Greg Bell: Will the Republican Party survive? – Deseret News

Will the Republican Party survive Republican lawmakers abandoning their keystone principles of free trade and cutting federal debt and deficit spending? Will it survive opposing, or appearing to oppose, millennials cherished issues of climate change, income inequality and racial and social justice? Will it survive Donald J. Trump?

In the 1950s, President Dwight D. Eisenhower not only believed but adhered to Republican core values of limited government, balanced budgets, a robust foreign policy, a strong military (governed by elected civilian leaders), resisting Communist Russias expansionism, sharing power with states, American exceptionalism, judges restrained by the Constitution and free markets. Most Americans agreed with him.

A generation later, the rise of the Tea Party grew out of frustration with federal Republican officeholders who failed to stop the growth of the federal budget and deficit financing and the inexorable encroachment of the federal government into almost every facet of society. While much of that intrusion was driven by federal judges who seemed to see the need for a sweeping federal solution for every perceived wrong, Republican officials since President Ronald Reagan have done little to trim the U.S. governments thirst for power and money.

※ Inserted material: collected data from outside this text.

Lemma overlayEvents_calls mr v k evs :
  overlayEvents h mr v k = Some evs -> Forall (fun e => P (ev_call e)) evs.
Proof.
  unfold overlayEvents.
  destruct (0 <? debugVisLevel mr); [|intros E; injection E as <-; constructor].
  unfold debugEvents, sweepEvents.
  apply Forall_flatMapOpt. intros [x y] r _. unfold visibleTile.
  destruct (IsTileVisible h v (float_of_int x) (float_of_int y));
    [|intros E; injection E as <-; constructor].
  destruct (debugCalls h mr (debugVisLevel mr)
              (pushOffset (WorldToOrtho h (float_of_int x) (float_of_int y)) v) x y)
    as [cs|] eqn:Ec; [|discriminate].
  cbn [option_map appOpt app]. intros E. injection E as <-.
  constructor; [apply P_world|].
  apply Forall_app. split; [|constructor; [apply P_pop | constructor]].
  apply Forall_stamped. intros c Hc. apply P_overlay.
  apply (proj1 (Forall_forall _ _) (debugCalls_overlay mr _ _ x y cs Ec) c Hc).
Qed.

Lemma frameEvents_calls cell mr v k evs :
  frameEvents h cell mr v k = Some evs -> Forall (fun e => P (ev_call e)) evs.
Proof.
  unfold frameEvents.
  destruct (overlayEvents h mr v k) as [overlay|] eqn:Eo; [|discriminate].
  intros E. injection E as <-.
  rewrite !Forall_app. repeat split.
  - apply sweepBlocks_calls. intros v' x y. unfold tilePass1.
    rewrite !Forall_app. repeat split.
    + apply walls_calls.
    + apply Forall_flat_map, Forall_forall. intros f _.
      apply Forall_stamped. apply P_floor.
    + apply Forall_flat_map, Forall_forall. intros f _.
      apply Forall_stamped. apply P_shadow.
  - apply (overlayEvents_calls mr v k overlay Eo).
  - apply sweepBlocks_calls. intros v' x y. unfold tilePass2.
    rewrite !Forall_app. split; [apply walls_calls|].
    apply Forall_flat_map, Forall_forall. intros e _.
    apply Forall_stamped. unfold screenPush.
    destruct (GetTranslationScreen h v'). cbn [In].
    intros c [<- | [<- | [<- | []]]];
      [apply P_overlay; reflexivity | apply P_entity | apply P_overlay; reflexivity].
  - apply sweepBlocks_calls. intros v' x y. apply walls_calls.
Qed.

End CallKinds.

(** X14 (empty cache).  When the tile image cache holds nothing (as when
    [generateTileCache] has not run), [Render] draws no image at all:
    the target receives no [Render(img)]; a frame still returns. *)
Theorem X14_empty_cache_draws_no_image :
  forall h mr v pre,
    (forall style sequence tileType index,
        getImageCacheRecord h style sequence tileType index = None) ->
    match Render h mr (entry v pre) with
    | Some (_, s') =>
        exists evs, calls s' = pre ++ evs
                    /\ Forall (fun e => isRender (ev_call e) = false) evs
    | None => 1 < debugVisLevel mr /\ meshCovers (mapEngine mr) = false
    end.
Proof.
  intros h mr v pre Hc.
  assert (Hl : forall k, lookup h k = None)
    by (intros [[[a b] c] d]; apply Hc).
  destruct (Render_cases h mr v pre) as [[evs [E ->]] | [-> Hp]]; [|exact Hp].
  exists evs. split; [reflexivity|].
  eapply (frameEvents_calls h (fun c => isRender c = false)); [.. | exact E];
    try (intros; reflexivity).
  - intros c Hk. destruct c; try discriminate Hk; reflexivity.
  - intros v' w c. unfold wallCalls. rewrite Hl. intros [<- | []]. reflexivity.
  - intros mr' v' f c. unfold floorCalls. rewrite Hl. intros [<- | []]. reflexivity.
  - intros v' f c. unfold shadowCalls. rewrite Hl. intros [<- | []]. reflexivity.
Qed.

Lemma X14_empty_cache_witness :
  match Render (withCache (fun _ _ _ _ => None) Sample.host) (Sample.renderer 0)
          Sample.start with
  | Some (_, s') =>
      exists evs, calls s' = [] ++ evs
                  /\ Forall (fun e => isRender (ev_call e) = false) evs
  | None => 1 < debugVisLevel (Sample.renderer 0)
            /\ meshCovers (mapEngine (Sample.renderer 0)) = false
  end.
Proof.
  apply (X14_empty_cache_draws_no_image (withCache (fun _ _ _ _ => None) Sample.host)
           (Sample.renderer 0) (mkViewport []) []).
  reflexivity.
Defined.

(** X15 (full cache).  [Render] writes to the log only on a cache miss:
    when every lookup finds an image, a frame logs nothing. *)
Theorem X15_no_miss_no_log :
  forall h mr v pre,
    (forall style sequence tileType index,
        getImageCacheRecord h style sequence tileType index <> None) ->
    match Render h mr (entry v pre) with
    | Some (_, s') =>
        exists evs, calls s' = pre ++ evs
                    /\ Forall (fun e => isLog (ev_call e) = false) evs
    | None => 1 < debugVisLevel mr /\ meshCovers (mapEngine mr) = false
    end.
Proof.
  intros h mr v pre Hc.
  assert (Hl : forall k, lookup h k <> None)
    by (intros [[[a b] c] d]; apply Hc).
  destruct (Render_cases h mr v pre) as [[evs [E ->]] | [-> Hp]]; [|exact Hp].
  exists evs. split; [reflexivity|].
  eapply (frameEvents_calls h (fun c => isLog c = false)); [.. | exact E];
    try (intros; reflexivity).
  - intros c Hk. destruct c; try discriminate Hk; reflexivity.
  - intros v' w c. unfold wallCalls, anchored, screenPush.
    destruct (lookup h (wallKey w)) eqn:El; [|destruct (Hl _ El)].
    destruct (GetTranslationScreen h _). cbn [In app]. intros Hin.
    repeat (destruct Hin as [<- | Hin]; [reflexivity|]). destruct Hin.
  - intros mr' v' f c. unfold floorCalls, anchored, screenPush.
    destruct (lookup h (floorKey mr' f)) eqn:El; [|destruct (Hl _ El)].
    destruct (GetTranslationScreen h _). cbn [In app]. intros Hin.
    repeat (destruct Hin as [<- | Hin]; [reflexivity|]). destruct Hin.
  - intros v' f c. unfold shadowCalls, anchored, screenPush.
    destruct (lookup h (shadowKey f)) eqn:El; [|destruct (Hl _ El)].
    destruct (GetTranslationScreen h _). cbn [In app]. intros Hin.
    repeat (destruct Hin as [<- | Hin]; [reflexivity|]). destruct Hin.
Qed.

Lemma X15_no_miss_no_log_witness :
  match Render (withCache (fun _ _ _ _ => Some 1) Sample.host) (Sample.renderer 2)
          Sample.start with
  | Some (_, s') =>
      exists evs, calls s' = [] ++ evs
                  /\ Forall (fun e => isLog (ev_call e) = false) evs
  | None => 1 < debugVisLevel (Sample.renderer 2)
            /\ meshCovers (mapEngine (Sample.renderer 2)) = false
  end.
Proof.
  apply (X15_no_miss_no_log (withCache (fun _ _ _ _ => Some 1) Sample.host)
           (Sample.renderer 2) (mkViewport []) []).
  discriminate.
Defined.

(** ** The upper bound of the frame index *)

(** X16 (frame index never above 9).  Whatever the elapsed times are
    (negative, huge, infinite or not a number) and whatever an
    out-of-range conversion to [int] yields, a run of [Advance] calls
    from a frame index of at most 9 ends at a frame index of at most 9:
    the reset of the code holds the upper bound unconditionally. *)
Theorem X16_frame_index_never_above_9 :
  forall oob ds mr,
    currentFrame mr <= 9 ->
    currentFrame (AdvanceAll oob ds mr) <= 9.
Proof.
  intros oob ds. induction ds as [|d r IH]; intros mr Hc.
  - exact Hc.
  - cbn [AdvanceAll fold_left]. fold (AdvanceAll oob r (Advance oob d mr)).
    apply IH. apply Advance_frame_le_9.
Qed.

Lemma X16_frame_index_never_above_9_witness :
  currentFrame
    (AdvanceAll oob_amd64 [(-1)%float; infinity; nan; 0.25%float]
       (CreateMapRenderer Sample.engine)) <= 9.
Proof.
  apply (X16_frame_index_never_above_9 oob_amd64
           [(-1)%float; infinity; nan; 0.25%float]
           (CreateMapRenderer Sample.engine)).
  cbn. lia.
Defined.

One can track the rise of Donald Trump to the same simmering dissatisfaction that fueled the advent of the Tea Party. In 2016, even rock-ribbed Republican voters joined their Tea Party fellows and independent blue collar males in a crazy-quilt coalition to elect President Trump. Tired of lip service from Republicans in Washington, D.C., they stunningly embraced the light-on-policy-but-heavy-on-visceral-detestation-of-progressives Trump. One by one, Republican heavyweights have either embraced or been cudgeled to fall in line behind President Trump.

His first term easily placing among the top five most policy incoherent presidential terms in history, Mr. Trump now asks us for a second. His record is a chain of fired or resigned aides and officials, Watergate-style prosecution of his former associates and then firing the prosecutors, a government run by acting secretaries, outright war on the press, an isolationist foreign policy, tax cuts for the wealthy and corporations but no meaningful tax cuts for the middle class, a tardy and bungled initial response to COVID-19 and now pure denial of the pandemics devastating power and reach, first-strike imposition of broad tariffs, even against friendly and strategic trading partners, cozying up to dictators, and deficit spending like an entire shipful of drunken sailors. By the savvy wielding of his powerful Tweets, he has hectored congressional Republicans and the institutional Republican Party into a fearful compliance with his self-indulgent wishes. Trump has become the Republican Party.

History will show that Republicans gravest political mistake was alienating a whole generation of young people, who are woke and motivated. (Well see to what extent they actually vote.) They are especially concerned about climate change, income inequality and racial and social equity.

They are horrified by Trumps unconcern for the environment and climate change which, to them, poses an existential threat to mankind. They are outraged over his complete insensitivity and dismissal of race and social justice issues. To them, President Trump enables white supremacists and is deaf to institutionalized racial oppression and discrimination, most dramatically demonstrated in the last few years in the train of blacks who have been tragically slain by police. Congressional Republicans are scrambling to bring forward meaningful legislation to limit the violent effects of racially-based policing, but the shadow of Trumps perceived intransigence on this issue overshadows any Republican effort, however sincere.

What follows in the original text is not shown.